*** Records for the exercise Section Begins ***

(** A call on a frame, by the outcome of lines 81-101: the status decided,
    the confidence, and the state left, [t] being the state after the
    motion tracking. *)
Lemma detect_cases (s : OccupancyDetector) (m : Z) (clk : Clock) :
  let t := track_motion s (m >? motion_threshold s) (now_motion clk) in
  let r := detect s (Some m) clk in
  let changed :=
    negb (status_eqb (result_status r) (current_status s))
    && Qle_bool (confidence_threshold s) (result_confidence r) in
  result_changed r = changed
  /\ fst r =
     (if changed
      then set_last_status_change (set_current_status t (result_status r))
             (Some (now_change clk))
      else set_current_status t (result_status r))
  /\ ((result_status r = occupied
       /\ result_confidence r = pymin 1 (Qmake (motion_frames_count t) 10)
       /\ motion_frames_required s <= motion_frames_count t)
      \/ (result_status r = available
          /\ result_confidence r
             = pymin 1 (Qmake (no_motion_frames_count t) 60)
          /\ motion_frames_count t < motion_frames_required s
          /\ no_motion_frames_required s <= no_motion_frames_count t
          /\ (current_status s = occupied ->
              forall since, last_status_change s = Some since ->
              seconds (occupied_cooldown_seconds s)
              <= now_cooldown clk - since))
      \/ (result_status r = current_status s
          /\ result_confidence r = 1 # 2
          /\ motion_frames_count t < motion_frames_required s
          /\ (no_motion_frames_count t < no_motion_frames_required s
              \/ (current_status s = occupied
                  /\ exists since,
                       last_status_change s = Some since
                       /\ now_cooldown clk - since
                          < seconds (occupied_cooldown_seconds s))))).
Proof.
  cbv zeta. rewrite detect_frame. cbv zeta.
  set (t := track_motion s (m >? motion_threshold s) (now_motion clk)).
  assert (Ht : current_status t = current_status s
               /\ last_status_change t = last_status_change s
               /\ motion_frames_required t = motion_frames_required s
               /\ no_motion_frames_required t = no_motion_frames_required s
               /\ occupied_cooldown_seconds t = occupied_cooldown_seconds s).
  { subst t. unfold track_motion. now destruct (m >? _). }
  destruct Ht as (Hst & Hl & Hmr & Hnr & Hcd).
  unfold result_status, result_confidence, result_changed. cbn [fst snd].
  destruct (determine_status_cases t (now_cooldown clk))
    as [[E H]|[[E H]|[E H]]]; rewrite E; cbn [fst snd];
    rewrite ?Hst, ?Hl, ?Hmr, ?Hnr, ?Hcd in H.
  - split; [reflexivity|]. split; [reflexivity|]. left. auto.
  - split; [reflexivity|]. split; [reflexivity|]. right; left. auto.
  - rewrite set_current_status_same, Hst.
    split; [reflexivity|]. split; [reflexivity|]. right; right.
    repeat split; apply H.
Qed.

(** The counters after a call on a frame. *)
Lemma detect_counters (s : OccupancyDetector) (m : Z) (clk : Clock) :
  let s' := fst (detect s (Some m) clk) in
  motion_frames_count s' =
    (if m >? motion_threshold s then motion_frames_count s + 1 else 0)
  /\ no_motion_frames_count s' =
    (if m >? motion_threshold s then 0 else no_motion_frames_count s + 1)
  /\ last_motion_time s' =
    (if m >? motion_threshold s then Some (now_motion clk)
     else last_motion_time s).
Proof.
  cbv zeta. rewrite detect_frame. cbv zeta. cbn [fst].
  destruct (determine_status _ _) as [s' c] eqn:E.
  rewrite (determine_status_frame _ _ _ _ E). cbn [fst].
  unfold track_motion.
  destruct (negb _ && _), (m >? motion_threshold s); simpl; auto.
Qed.

Lemma pymin_range (q : Q) : (0 <= q)%Q -> (0 <= pymin 1 q <= 1)%Q.
Proof.
  intros Hq. unfold pymin. destruct (Qle_bool 1 q) eqn:E.
  - split; [discriminate|apply Qle_refl].
  - split; [exact Hq|].
    destruct (Qlt_le_dec q 1) as [H|H]; [now apply Qlt_le_weak|].
    apply Qle_bool_iff in H. congruence.
Qed.

Lemma pymin_lower (a q : Q) : (a <= 1)%Q -> (a <= q)%Q -> (a <= pymin 1 q)%Q.
Proof. intros H1 Hq. unfold pymin. now destruct (Qle_bool 1 q). Qed.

*** Records for the exercise Section Ends ***

#### Work instruction
Report all lines in the records that include the string "left".

#### Exercise solution
    the confidence, and the state left, [t] being the state after the
  - split; [reflexivity|]. split; [reflexivity|]. left. auto.
  - split; [reflexivity|]. split; [reflexivity|]. right; left. auto.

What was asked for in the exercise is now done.